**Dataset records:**
▬▬▬▬▬▬▬▬▬▬

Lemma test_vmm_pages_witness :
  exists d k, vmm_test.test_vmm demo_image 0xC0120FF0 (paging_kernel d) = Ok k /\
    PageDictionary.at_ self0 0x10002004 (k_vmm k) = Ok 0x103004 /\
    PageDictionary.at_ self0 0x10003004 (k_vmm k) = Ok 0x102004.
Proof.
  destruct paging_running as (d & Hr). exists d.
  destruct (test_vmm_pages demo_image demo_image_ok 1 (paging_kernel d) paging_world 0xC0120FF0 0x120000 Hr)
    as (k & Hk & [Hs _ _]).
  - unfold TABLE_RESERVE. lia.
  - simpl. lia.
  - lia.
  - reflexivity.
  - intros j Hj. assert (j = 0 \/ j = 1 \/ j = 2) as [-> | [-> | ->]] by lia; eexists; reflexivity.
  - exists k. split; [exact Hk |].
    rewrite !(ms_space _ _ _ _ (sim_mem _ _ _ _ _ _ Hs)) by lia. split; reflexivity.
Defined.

▬▬▬▬▬▬▬▬▬▬

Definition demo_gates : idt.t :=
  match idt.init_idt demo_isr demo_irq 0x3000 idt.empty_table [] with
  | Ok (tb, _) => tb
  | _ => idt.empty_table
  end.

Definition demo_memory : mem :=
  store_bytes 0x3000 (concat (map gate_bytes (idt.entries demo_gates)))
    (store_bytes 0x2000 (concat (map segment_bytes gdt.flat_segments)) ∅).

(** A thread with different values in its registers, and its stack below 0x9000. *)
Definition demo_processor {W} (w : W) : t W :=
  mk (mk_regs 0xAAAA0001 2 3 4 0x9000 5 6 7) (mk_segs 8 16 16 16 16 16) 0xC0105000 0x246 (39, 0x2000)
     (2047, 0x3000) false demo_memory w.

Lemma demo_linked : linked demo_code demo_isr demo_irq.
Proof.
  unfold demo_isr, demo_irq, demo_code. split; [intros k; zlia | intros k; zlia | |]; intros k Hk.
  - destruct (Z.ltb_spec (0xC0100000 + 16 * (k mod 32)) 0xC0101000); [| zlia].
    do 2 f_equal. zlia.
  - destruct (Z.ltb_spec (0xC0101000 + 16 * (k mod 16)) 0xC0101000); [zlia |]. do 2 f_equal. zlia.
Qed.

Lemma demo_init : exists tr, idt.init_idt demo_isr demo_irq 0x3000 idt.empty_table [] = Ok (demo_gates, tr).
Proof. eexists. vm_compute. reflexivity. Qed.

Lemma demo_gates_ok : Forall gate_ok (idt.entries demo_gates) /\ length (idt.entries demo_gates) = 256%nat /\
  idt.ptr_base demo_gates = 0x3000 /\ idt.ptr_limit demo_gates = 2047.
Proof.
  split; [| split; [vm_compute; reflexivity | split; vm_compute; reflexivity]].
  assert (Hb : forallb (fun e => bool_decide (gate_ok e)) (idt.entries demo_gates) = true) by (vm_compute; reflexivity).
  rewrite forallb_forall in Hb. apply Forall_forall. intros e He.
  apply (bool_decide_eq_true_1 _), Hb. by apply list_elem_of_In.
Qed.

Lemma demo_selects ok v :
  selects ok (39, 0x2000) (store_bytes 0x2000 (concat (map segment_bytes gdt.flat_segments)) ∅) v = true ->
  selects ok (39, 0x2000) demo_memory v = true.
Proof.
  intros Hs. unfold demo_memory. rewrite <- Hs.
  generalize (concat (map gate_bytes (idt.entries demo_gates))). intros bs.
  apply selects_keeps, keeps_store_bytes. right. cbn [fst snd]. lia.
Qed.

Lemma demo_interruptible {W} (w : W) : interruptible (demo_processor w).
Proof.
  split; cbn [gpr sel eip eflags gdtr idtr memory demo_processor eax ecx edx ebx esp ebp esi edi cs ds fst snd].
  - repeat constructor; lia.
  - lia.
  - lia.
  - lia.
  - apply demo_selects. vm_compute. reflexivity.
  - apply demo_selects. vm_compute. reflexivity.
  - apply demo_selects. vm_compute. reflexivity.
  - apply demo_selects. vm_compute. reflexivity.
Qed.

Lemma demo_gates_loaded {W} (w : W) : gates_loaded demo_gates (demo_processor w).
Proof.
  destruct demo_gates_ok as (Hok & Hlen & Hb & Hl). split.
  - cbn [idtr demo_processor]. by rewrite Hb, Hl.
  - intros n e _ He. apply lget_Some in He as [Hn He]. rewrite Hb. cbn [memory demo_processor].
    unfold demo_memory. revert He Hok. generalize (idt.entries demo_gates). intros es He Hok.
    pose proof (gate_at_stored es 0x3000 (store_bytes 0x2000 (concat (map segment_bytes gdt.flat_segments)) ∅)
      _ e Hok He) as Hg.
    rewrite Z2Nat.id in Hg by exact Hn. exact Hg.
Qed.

▬▬▬▬▬▬▬▬▬▬

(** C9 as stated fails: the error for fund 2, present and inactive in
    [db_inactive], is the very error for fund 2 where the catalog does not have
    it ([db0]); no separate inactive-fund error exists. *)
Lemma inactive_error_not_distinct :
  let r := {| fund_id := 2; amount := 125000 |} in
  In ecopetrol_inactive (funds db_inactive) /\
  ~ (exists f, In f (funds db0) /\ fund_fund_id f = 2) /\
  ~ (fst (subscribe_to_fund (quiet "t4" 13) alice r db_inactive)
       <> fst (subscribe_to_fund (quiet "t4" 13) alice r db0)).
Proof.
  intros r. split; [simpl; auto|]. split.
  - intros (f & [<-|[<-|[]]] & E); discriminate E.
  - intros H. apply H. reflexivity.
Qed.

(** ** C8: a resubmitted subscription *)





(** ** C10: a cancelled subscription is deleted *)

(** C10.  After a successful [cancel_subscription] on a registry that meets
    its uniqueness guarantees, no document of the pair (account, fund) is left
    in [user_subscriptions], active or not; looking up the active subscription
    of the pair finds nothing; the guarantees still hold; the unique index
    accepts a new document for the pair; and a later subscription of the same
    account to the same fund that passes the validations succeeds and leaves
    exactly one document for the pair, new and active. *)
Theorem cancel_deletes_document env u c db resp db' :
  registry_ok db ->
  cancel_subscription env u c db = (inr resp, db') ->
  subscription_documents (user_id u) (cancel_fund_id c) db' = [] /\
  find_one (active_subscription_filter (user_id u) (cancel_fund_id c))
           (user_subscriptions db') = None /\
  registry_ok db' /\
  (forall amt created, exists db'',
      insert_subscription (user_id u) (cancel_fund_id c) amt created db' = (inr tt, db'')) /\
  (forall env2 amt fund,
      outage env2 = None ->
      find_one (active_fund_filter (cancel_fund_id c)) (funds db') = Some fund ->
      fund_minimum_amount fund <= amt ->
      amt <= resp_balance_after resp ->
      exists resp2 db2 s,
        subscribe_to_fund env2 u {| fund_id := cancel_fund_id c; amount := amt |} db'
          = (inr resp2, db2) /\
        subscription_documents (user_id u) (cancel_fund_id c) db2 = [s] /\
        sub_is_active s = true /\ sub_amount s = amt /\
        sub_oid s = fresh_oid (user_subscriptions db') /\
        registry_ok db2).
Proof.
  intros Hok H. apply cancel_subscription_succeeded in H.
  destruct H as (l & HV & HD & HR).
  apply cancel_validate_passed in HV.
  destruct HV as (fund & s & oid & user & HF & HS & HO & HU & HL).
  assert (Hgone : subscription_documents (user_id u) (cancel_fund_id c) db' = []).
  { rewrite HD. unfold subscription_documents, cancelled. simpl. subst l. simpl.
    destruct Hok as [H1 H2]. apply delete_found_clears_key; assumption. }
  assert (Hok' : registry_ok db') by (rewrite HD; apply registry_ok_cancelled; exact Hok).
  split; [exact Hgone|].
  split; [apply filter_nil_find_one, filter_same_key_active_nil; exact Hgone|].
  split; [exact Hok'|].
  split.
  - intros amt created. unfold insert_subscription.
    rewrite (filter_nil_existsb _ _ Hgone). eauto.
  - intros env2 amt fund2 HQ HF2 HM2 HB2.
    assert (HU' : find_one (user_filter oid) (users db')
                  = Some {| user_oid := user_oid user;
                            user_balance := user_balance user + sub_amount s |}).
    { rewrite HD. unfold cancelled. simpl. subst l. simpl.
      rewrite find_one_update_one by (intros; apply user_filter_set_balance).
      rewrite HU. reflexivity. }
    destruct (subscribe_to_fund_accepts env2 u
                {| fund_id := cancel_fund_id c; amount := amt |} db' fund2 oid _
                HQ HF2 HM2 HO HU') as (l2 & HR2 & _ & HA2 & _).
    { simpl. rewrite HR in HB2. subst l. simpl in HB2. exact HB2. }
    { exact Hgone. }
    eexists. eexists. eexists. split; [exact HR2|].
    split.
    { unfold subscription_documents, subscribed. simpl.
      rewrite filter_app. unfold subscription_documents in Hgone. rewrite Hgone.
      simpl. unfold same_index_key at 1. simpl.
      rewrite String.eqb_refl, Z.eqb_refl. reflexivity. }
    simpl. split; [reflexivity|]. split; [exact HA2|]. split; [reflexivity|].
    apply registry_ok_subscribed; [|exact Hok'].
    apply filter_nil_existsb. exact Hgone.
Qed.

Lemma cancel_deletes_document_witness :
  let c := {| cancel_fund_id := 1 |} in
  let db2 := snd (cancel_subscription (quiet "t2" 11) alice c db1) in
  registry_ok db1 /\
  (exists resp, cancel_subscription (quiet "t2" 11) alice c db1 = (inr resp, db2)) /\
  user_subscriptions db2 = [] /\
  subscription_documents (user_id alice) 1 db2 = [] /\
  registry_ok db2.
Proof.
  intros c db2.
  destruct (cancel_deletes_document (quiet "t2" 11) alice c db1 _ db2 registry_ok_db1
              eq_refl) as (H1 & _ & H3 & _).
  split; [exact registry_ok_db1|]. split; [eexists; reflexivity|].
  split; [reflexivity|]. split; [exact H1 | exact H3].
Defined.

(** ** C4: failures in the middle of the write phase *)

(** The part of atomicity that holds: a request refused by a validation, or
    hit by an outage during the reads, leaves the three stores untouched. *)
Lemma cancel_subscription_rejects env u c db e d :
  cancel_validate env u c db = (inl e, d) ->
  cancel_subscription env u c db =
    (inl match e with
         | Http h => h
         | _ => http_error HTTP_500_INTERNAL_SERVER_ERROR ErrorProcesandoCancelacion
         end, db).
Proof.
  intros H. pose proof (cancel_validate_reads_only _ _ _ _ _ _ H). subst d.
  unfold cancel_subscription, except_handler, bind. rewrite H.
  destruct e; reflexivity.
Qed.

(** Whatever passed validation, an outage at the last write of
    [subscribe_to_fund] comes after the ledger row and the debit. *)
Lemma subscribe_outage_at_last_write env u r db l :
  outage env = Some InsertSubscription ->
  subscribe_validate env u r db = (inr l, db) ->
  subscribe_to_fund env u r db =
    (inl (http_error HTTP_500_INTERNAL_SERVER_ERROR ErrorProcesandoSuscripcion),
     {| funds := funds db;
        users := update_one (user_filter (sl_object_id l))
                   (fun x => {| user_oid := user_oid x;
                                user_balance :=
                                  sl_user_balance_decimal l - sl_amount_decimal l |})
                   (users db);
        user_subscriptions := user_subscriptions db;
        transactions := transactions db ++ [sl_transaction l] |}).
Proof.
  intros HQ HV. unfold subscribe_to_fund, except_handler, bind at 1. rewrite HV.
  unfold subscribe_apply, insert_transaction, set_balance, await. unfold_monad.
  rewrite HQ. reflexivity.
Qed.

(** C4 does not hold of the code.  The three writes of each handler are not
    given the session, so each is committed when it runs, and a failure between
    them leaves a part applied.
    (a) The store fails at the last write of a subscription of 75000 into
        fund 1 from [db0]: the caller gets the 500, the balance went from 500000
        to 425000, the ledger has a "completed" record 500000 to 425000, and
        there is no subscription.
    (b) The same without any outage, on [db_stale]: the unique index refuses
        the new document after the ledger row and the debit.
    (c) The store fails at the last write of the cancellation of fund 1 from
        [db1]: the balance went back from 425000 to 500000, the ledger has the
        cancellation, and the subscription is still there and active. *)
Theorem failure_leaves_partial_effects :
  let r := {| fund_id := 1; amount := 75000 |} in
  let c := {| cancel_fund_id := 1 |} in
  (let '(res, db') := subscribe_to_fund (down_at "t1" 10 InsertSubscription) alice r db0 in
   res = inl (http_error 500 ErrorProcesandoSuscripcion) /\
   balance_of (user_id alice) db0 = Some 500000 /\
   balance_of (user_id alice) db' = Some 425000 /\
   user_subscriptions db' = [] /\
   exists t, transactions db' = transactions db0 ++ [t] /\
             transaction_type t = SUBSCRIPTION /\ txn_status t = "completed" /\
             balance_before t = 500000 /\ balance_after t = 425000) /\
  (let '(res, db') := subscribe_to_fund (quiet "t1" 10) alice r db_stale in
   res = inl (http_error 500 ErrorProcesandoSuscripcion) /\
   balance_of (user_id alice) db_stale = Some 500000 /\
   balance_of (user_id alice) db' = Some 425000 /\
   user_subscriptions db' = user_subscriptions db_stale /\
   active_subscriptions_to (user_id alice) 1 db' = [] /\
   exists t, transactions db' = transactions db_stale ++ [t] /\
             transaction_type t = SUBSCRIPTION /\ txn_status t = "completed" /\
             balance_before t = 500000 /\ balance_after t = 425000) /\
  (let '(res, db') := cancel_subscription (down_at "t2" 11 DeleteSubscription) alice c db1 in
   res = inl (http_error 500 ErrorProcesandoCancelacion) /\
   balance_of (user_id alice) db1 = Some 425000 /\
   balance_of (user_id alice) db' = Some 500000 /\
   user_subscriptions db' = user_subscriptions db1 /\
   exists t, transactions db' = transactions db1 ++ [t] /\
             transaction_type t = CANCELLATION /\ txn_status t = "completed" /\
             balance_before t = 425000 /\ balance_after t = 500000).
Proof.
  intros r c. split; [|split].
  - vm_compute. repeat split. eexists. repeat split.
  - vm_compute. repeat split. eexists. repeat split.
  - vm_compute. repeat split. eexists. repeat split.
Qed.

▬▬▬▬▬▬▬▬▬▬

**WHAT IS EXPECTED:** From the line holding "it ([db0]); no" to the line holding "(** ** C10: a cancelled", inclusive, restate each line above exactly as written.

**FINAL ANSWER:**
    it ([db0]); no separate inactive-fund error exists. *)
Lemma inactive_error_not_distinct :
  let r := {| fund_id := 2; amount := 125000 |} in
  In ecopetrol_inactive (funds db_inactive) /\
  ~ (exists f, In f (funds db0) /\ fund_fund_id f = 2) /\
  ~ (fst (subscribe_to_fund (quiet "t4" 13) alice r db_inactive)
       <> fst (subscribe_to_fund (quiet "t4" 13) alice r db0)).
Proof.
  intros r. split; [simpl; auto|]. split.
  - intros (f & [<-|[<-|[]]] & E); discriminate E.
  - intros H. apply H. reflexivity.
Qed.

(** ** C8: a resubmitted subscription *)





(** ** C10: a cancelled subscription is deleted *)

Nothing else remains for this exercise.